Eleven years of wickedness had thus been swaggered through when Chick suddenly and unexpectedly fell in love. It was when the beautiful young lady at the railroad crossing had bent above him like a succoring angel, that he had been forced to change his classification of the human race. Hitherto it had been divided into grown people and children, henceforth it was divided into men and women!
All that Sunday afternoon he went about in a dream. He could not get over the fact that she had taken his part, that she had put her arm around him, and smiled at him. Once or twice when nobody was looking, he put his very dirty hand on his cheek and felt the spot where her fingers had rested.
But this new and tender emotion was not allowed to interfere with the special project that Chick had in mind. It was a project so colossal in its nature, that not even Skeeter was to be admitted to the secret. For six weeks Chick had been the victim of a gaming system, and to-night he was to take his revenge.
At supper time Skeeter recognized a convention of civilization and repaired to the bosom of his family, but Chick being accountable to nobody, and recognizing no conventions, stole a couple of apples from a passing cart, and repaired to the dump heap to wait for the dark.

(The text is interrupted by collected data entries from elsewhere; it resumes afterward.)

(** The first tick of the fresh run under the fixed generator goes
    through, whatever the clock reads and whatever the calculator
    remembers. *)
Lemma fresh_step_returns (ema : R) (clk : Clock) :
  0 <= ema <= 1 ->
  exists raw audit tel state',
    0 <= raw <= 1 /\
    fixed_step (engine_with_ema ema) (fresh_state "weighted") clk =
      (Ok tt, (engine_after (engine_with_ema ema) raw, state', reads 7 clk)) /\
    st_tick state' = 1%Z /\
    st_clarity_ema state' = 0.9 /\
    st_audit_chain state' = [audit] /\
    st_history state' = [tel] /\
    ar_utc audit = utc_readings (reads 5 clk) 0 /\
    tel_utc_timestamp tel = utc_readings (reads 6 clk) 0 /\
    tel_clarity tel = (0.15 * raw + 0.85 * ema) * 100 /\
    forall now,
      fst (reset state' None (stopped_clock now)) = fresh_state "weighted".
Proof.
  intro Hema.
  destruct (step_trace FixedRng fixed_default_rng fixed_uniform fixed_normal
              fixed_random (fun _ => "f") (fun s => s) (fun s => s)
              (fun lo _ x => x = lo) (fun mu _ x => x = mu)
              (fun x => x = 0.99)
              (fun _ _ _ => eq_refl) (fun _ _ _ => eq_refl) (fun _ => eq_refl)
              (engine_with_ema ema) (fresh_state "weighted") clk
              (mkEnvProfile "Clear" 120 40 0.0 0.0 0.0 0.0)
              (mkEnvelopePreset "Nominal Demo Flight" 1.8 650 4.5 0.78 300
                 "Balanced flight envelope")
              (mkAOConfig "Kharkiv Region" 49.9935 36.2304 0.08 0.12)
              eq_refl eq_refl eq_refl (fresh_state_ready "weighted" ema Hema))
    as (truth & ms & Htruth & Hms & Hrun).
  cbv zeta in Hrun.
  destruct (fresh_fusion_returns truth ms Htruth Hms) as (Hlen & fused & Hfuse).
  destruct (record_all_frame ms (fresh_state "weighted")) as [Hframe Hf_meas].
  unfold same_but_measurements in Hframe.
  destruct Hframe as (Hf_cfg & Hf_tick & _ & _ & _ & _ & Hf_seed & Hf_ao
                      & Hf_env & Hf_envp & Hf_thr & Hf_ema & Hf_hist
                      & Hf_audit & _ & _ & Hf_strat).
  rewrite Hf_meas in Hrun.
  change (FusionEngine_fuse _ _ _) with
    (FusionEngine_fuse (FusionEngine_init default_FusionConfig "weighted")
       (fold_left (deque_append 3000) ms []) 1) in Hrun.
  rewrite Hfuse in Hrun.
  destruct Hrun as (audit & tel & Haudit & Htick & Hutc & _ & Hcl & Hstep).
  rewrite Hlen in *.
  apply build_audit_record_inv in Haudit as (_ & Hautc & _).
  exists (raw_clarity
            (mkEnvelopePreset "Nominal Demo Flight" 1.8 650 4.5 0.78 300
               "Balanced flight envelope")
            (physical_state_of truth) fused), audit, tel.
  eexists. split; [apply raw_clarity_bounds |].
  split; [exact Hstep |].
  unfold state_after.
  cbn [st_tick st_clarity_ema st_audit_chain st_history st_config
       set_history set_mission_time_s set_tick set_audit_chain set_fused].
  rewrite Hf_cfg, Hf_ema, Hf_hist, Hf_audit.
  repeat split; try assumption.
  intro now. unfold reset.
  cbn [time_ms stopped_clock time_readings utc_readings fst
       st_config st_rng_seed st_ao st_env_name st_envelope_name
       st_threshold_name st_fusion_strategy_name
       set_history set_mission_time_s set_tick set_audit_chain set_fused].
  rewrite Hf_cfg, Hf_seed, Hf_ao, Hf_env, Hf_envp, Hf_thr, Hf_strat.
  reflexivity.
Qed.
(** * Mars adaptive habitat solver ([growth_solver.py])

    A shallow embedding of [run_simulation] and the properties its
    specification states about it.

    Numbers.  Python [float] and the [double] of Rhino.Geometry are read as
    real numbers: rounding, overflow and NaN are outside this model.  Python
    [int] is [Z].

    External code.  [Rhino.Geometry] (points, vectors, the mesh queries),
    [math] and [random] are libraries the solver calls.  Points and vectors
    are modelled by their documented arithmetic; the terrain mesh and the
    pseudo-random source are inputs of the run. *)

From Stdlib Require Import Reals Lra Lia ZArith List Bool Sorted.
Import ListNotations.

Open Scope R_scope.

(** ** Comparisons of floats, as the [if] statements of the source use them *)

Definition gtb (x y : R) : bool := if Rgt_dec x y then true else false.
Definition ltb (x y : R) : bool := if Rlt_dec x y then true else false.

(** ** [math] *)

Definition radians (x : R) : R := x * (PI / 180).
Definition degrees (x : R) : R := x * (180 / PI).

(** ** [Rhino.Geometry.Vector3d] *)

Module Vector3d.

Record t : Type := mk { X : R; Y : R; Z : R }.

Definition ZAxis : t := mk 0 0 1.

Definition Length (v : t) : R :=
  sqrt (X v * X v + Y v * Y v + Z v * Z v).

(** [vec *= k] *)
Definition scale (v : t) (k : R) : t := mk (X v * k) (Y v * k) (Z v * k).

He had not long to wait, for great black clouds were covering the sky, and he could no longer see the houses at the end of the alley. Carefully storing his apple cores in his pocket for future trades, he picked his way over the tin cans and debris, until he reached the Junction. Here he hesitated. It was there that he and Skeeter had tussled for the whip. It was here that the young lady had come to his rescue, and said she didn't believe he was so very bad. Gee! but she was a pretty young lady, and her hand was so soft, and her voice—
Chick rammed his hands in his pockets and pulled his cap over his eyes. This was no way for a cove to be feeling when he had a job to do! With watchful eyes for passers-by, he slipped through an opening in the fence, and entered the switch-yard. When he emerged he staggered under the weight of a crowbar which he vainly tried to hide under his ragged jacket.
Just at the intersection of Bean Alley and the switch-yard, where the dusk banked up densely in the corners, he stopped again. He was watching his chance to get across the wide common, undetected. Twice he started, and twice he shrank back and flattened himself against the wall as some one passed.
If, to the casual observer, Chick was but a dirty, ragged little boy, undersized and underfed, and rather frightened, to himself at least he was a bold desperado, about to avenge himself for a wrong committed.
Thunder muttered ominously, and a drop of rain fell on his face as he skirted the common, and reached the big, dark saloon at the cross-roads. Skirting the side wall, he crept to the rear, and felt for the open window which he had discovered earlier in the day. It was a low window and easy of access, and he lost no time in climbing in.
The passage was in utter darkness, but he felt his way along the wall until he reached a door. Here he fumbled for the knob and opened it. A street lamp outside threw a dim, wavering light into the room, revealing the long bar with its shining fixtures. Chick put down his crowbar and tremblingly removed his coat. According to the moving pictures of criminals, that was the first move. Then he resolutely grasped his weapon and with thumping heart approached his enemy.